Submission Docker Container Layout - codalab/codabench GitHub Wiki

The wiki has moved !

This wiki is no longer maintained. Please go to the new link for an updated wiki : https://docs.codabench.org

The wiki has moved !
This wiki is no longer maintained. Please go to the new link for an updated wiki : https://docs.codabench.org
Overview
Site Worker
Compute Worker
Submission Container

Overview

When you make a submission to Codabench, the information and file are saved to the database. Afterwards, a Celery task gets sent to the compute worker (Default queue or a compute worker attached to a custom queue). From there the compute worker spins up another docker container with either the default docker image for submissions, or a custom one supplied by the organizer.

Site Worker

The site worker can be thought of exactly how it sounds. It's a local celery worker for the site to handle different Celery tasks and other miscellaneous functions.

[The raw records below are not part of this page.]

(** POST /calls/end *)
Definition endCall (user callId status : option string) (now : Z)
    (w : World) : Response * World :=
  match callId with
  | None => (res 500 (ErrorBody "Failed to end call"), w)
  | Some callId =>
  match calls (db w) !! callId with
  | None => (res 404 (ErrorBody "Call not found"), w)
  | Some call =>
  let isCaller := bool_decide (Some (Call.callerId call) = user) in
  let isReceiver := bool_decide (Some (Call.receiverId call) = user) in
  if negb isCaller && negb isReceiver
  then (res 403 (ErrorBody "Unauthorized"), w)
  else
  let endTime := now in
  let duration :=
    match Call.startTime call with
    | Some startTime => ((endTime - startTime) / 1000)%Z
    | None => 0%Z
    end in
  let finalStatus := js_or status "ENDED" in
  match parseCallStatus finalStatus with
  | None => (res 500 (ErrorBody "Failed to end call"), w)
  | Some st =>
  match call_update callId
          (λ c, Call.mk (Call.callerId c) (Call.receiverId c) (Call.type c)
                        (Call.conversationId c) (Call.roomId c) st
                        (Call.startTime c) (Some endTime)
                        (match Call.startTime call with
                         | Some _ => Some duration
                         | None => None
                         end))
          (db w) with
  | None => (res 500 (ErrorBody "Failed to end call"), w)
  | Some d1 =>
  let targetId :=
    if isCaller then Call.receiverId call else Call.callerId call in
  let w2 :=
    sendEventToUser targetId "call:ended"
      (CallEndedPayload callId finalStatus duration) now
      (mkWorld d1 (outbox w)) in
  (res 200 SuccessBody, w2)
  end end end end.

This is what is responsible for creating competition dumps, unpacking competitions, firing off the tasks for re-running submissions, etc.

Compute Worker

Is a remote and/or local celery worker that listens to the main RabbitMQ server for tasks. A compute worker can be given a special queue to listen to, or listen to the default queue. For more information on setting up a custom queue and compute worker, see:

Submission Container

The submission container is the container that participant's submissions get ran in. The image used to create this container is either the Codabench default if the organizer's haven't specified an image, or the custom image they specified in the competition. The default docker image is codalab/codalab-legacy:py37. Organizers can specify their own image using either the YAML file or the editor.

This container is also created with some specific directories, some of which are only available at specific steps of the run. For example, generally for a submission there are 2 steps. The prediction step (If the submission needs to make predictions) and the scoring step, where the predictions are scored against the truth reference data.

Here are the following directories:

/app/input_data Where input data will be (Only exists if input data is supplied for the task)
/app/output Where all submission output should go (Should always exist)
/app/ingestion_program Where the ingestion program files should exist (Only available in ingestion)
/app/program Where the scoring program and/or the ingestion program should be located (Should always exist)
/app/input Where any input for this step should be. (I.E: Previous predictions from ingestion for scoring. Only exists on scoring step)
/app/input/ref Where the reference data should live (Not available to submissions. Only available on scoring step.)
/app/input/res Where predictions/output from the prediction step should live. (Only available on scoring step)
/app/shared Where any data that needs to be shared between the ingestion program and submission should exist. (Only available on scoring steps.)
/app/ingested_program Where submission code should live if it is a code submission. (Only available in ingestion)